Date of Award


Degree Type


Degree Name

Doctor of Philosophy (PhD)

Graduate Group

Operations & Information Management

First Advisor

Katherine L. Milkman


This dissertation is on topics in behavioral economics. It contains two chapters that are methodologically and topically distinct.

The first chapter is entitled “Quitting: The Downside of Great Expectations in Competitions.” This research examines ranked professional athletes who compare themselves with their opponents. Athletes with better rankings than their competitors are called “favorites” and are expected to win. Athletes with worse rankings than their competitors are called “underdogs” and are expected to lose. Favorites enjoy many advantages over other competitors, but this chapter demonstrates that favorites are also more likely to quit in competition than underdogs. This is particularly true when competitors face adversity. When favorites begin to lose, they may attempt to save face by quitting, and thereby manage the impressions that others form of them. This chapter reports on an analysis of 328,425 men’s professional tennis matches and demonstrates that favorites are discontinuously more likely to quit mid-match than underdogs. It also contains results from surveys and interviews of athletes that support an impression management account for the observed quitting pattern.

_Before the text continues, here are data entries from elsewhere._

(** Two candidate values of one stat with the same order are the same value. *)
Lemma stat_pair_inj records only k s t :
  device_records_ok records →
  (k, s) ∈ (records ≫= stat_pairs only) → (k, t) ∈ (records ≫= stat_pairs only) →
  s.2 = t.2 → s = t.
Proof.
  intros [Hok Hdev] (r & x & Hr & _ & Hx & -> & ->)%elem_of_stat_pairs
    (r' & x' & Hr' & _ & Hx' & [= Happ Hkey] & ->)%elem_of_stat_pairs [= _ Hcl _].
  assert (r' = r) as -> by (symmetry; by apply Hdev).
  destruct (Hok r Hr) as (steam & path & Hv).
  enough (x = x') as -> by done.
  apply list_elem_of_lookup in Hx as [i Hi], Hx' as [i' Hi'].
  pose proof (ok_stat_keys _ _ _ _ Hv) as Hnd.
  assert (i = i') as ->; [|congruence]. eapply (NoDup_lookup _ i i' (sv_key x) Hnd).
  - by rewrite list_lookup_fmap, Hi.
  - rewrite list_lookup_fmap, Hi'. simpl. congruence.
Qed.

Lemma reduce_achievements_perm records records' only k :
  device_records_ok records → records ≡ₚ records' →
  join_all join_achievement None (values_of k (records ≫= achievement_pairs only)) =
  join_all join_achievement None (values_of k (records' ≫= achievement_pairs only)).
Proof.
  intros Hok Hp. apply (join_all_perm join_achievement (achievement_state_ok k.1 k.2)).
  - apply join_achievement_ok.
  - apply join_achievement_comm.
  - apply join_achievement_assoc.
  - done.
  - apply Forall_forall. intros a Ha%elem_of_values_of. by eapply achievement_pair_ok.
  - apply values_of_perm. by rewrite Hp.
Qed.

Lemma reduce_stats_perm records records' only k :
  device_records_ok records → records ≡ₚ records' →
  join_all latest None (values_of k (records ≫= stat_pairs only)) =
  join_all latest None (values_of k (records' ≫= stat_pairs only)).
Proof.
  intros Hok Hp.
  set (P := λ s, (k, s) ∈ (records ≫= stat_pairs only)).
  assert (Hinj : ∀ s t, P s → P t → s.2 = t.2 → s = t) by (intros s t; by apply stat_pair_inj).
  apply (join_all_perm latest P).
  - by apply latest_closed.
  - by apply latest_comm.
  - by apply latest_assoc.
  - done.
  - apply Forall_forall. intros s Hs%elem_of_values_of. done.
  - apply values_of_perm. by rewrite Hp.
Qed.

(** C19 [reduce_app_state_order_independent]: the converged state is a function of the set
    of device records, not of the order in which the folder lists them. *)
Theorem reduce_app_state_order_independent records records' only
    (Hok : device_records_ok records) (Hp : records ≡ₚ records') :
  reduce_app_state records only = reduce_app_state records' only.
Proof.
  unfold reduce_app_state. rewrite !reduce_maps_folds.
  f_equal. f_equal; [f_equal|do 2 f_equal]; apply map_eq; intros k;
    rewrite !lookup_merge_entries, lookup_empty.
  - by apply reduce_achievements_perm.
  - by apply reduce_stats_perm.
Qed.

(** The converged states, by key. *)
Lemma elem_of_reduced_achievements records only achs stats a :
  reduce_app_state records only = Ok (achs, stats) →
  a ∈ achs ↔ ∃ k, join_all join_achievement None
                    (values_of k (records ≫= achievement_pairs only)) = Some a.
Proof.
  unfold reduce_app_state. rewrite reduce_maps_folds. intros [= <- _].
  rewrite elem_of_btree_values. f_equiv. intros k.
  by rewrite lookup_merge_entries, lookup_empty.
Qed.

Lemma elem_of_reduced_stats records only achs stats s :
  reduce_app_state records only = Ok (achs, stats) →
  s ∈ stats ↔ ∃ k o, join_all latest None
                       (values_of k (records ≫= stat_pairs only)) = Some (s, o).
Proof.
  unfold reduce_app_state. rewrite reduce_maps_folds. intros [= _ <-].
  rewrite list_elem_of_fmap. setoid_rewrite elem_of_btree_values. split.
  - intros ([s' o] & -> & k & Hk). rewrite lookup_merge_entries, lookup_empty in Hk. eauto.
  - intros (k & o & Hk). exists (s, o). split; [done|]. exists k.
    by rewrite lookup_merge_entries, lookup_empty.
Qed.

The second chapter in this dissertation is entitled “The Role of Incentive Salience in Habit Formation.” This research consists of analysis of data from a behavioral intervention related to exercise. In this intervention, pedometer wearers received incentives for every step they took over the course of a two week period. Users were randomly assigned to a “salient” condition, in which incentives were announced and explained in repeated emails, and a “non-salient” condition, in which information about incentives could be easily accessed, but was not sent to users via email. The purpose of the experiment was to compare the average daily steps in the “salient” and the “non-salient” conditions after the intervention period concluded to determine if longer-lasting post-intervention walking habits were induced when enhanced incentives were highlighted. Results indicate that the salience manipulation was successful and led to greater daily steps during the intervention, and to habits that persisted after the end of the intervention.

Together, the chapters in this dissertation contribute to the substantial and growing literature on individual decision making.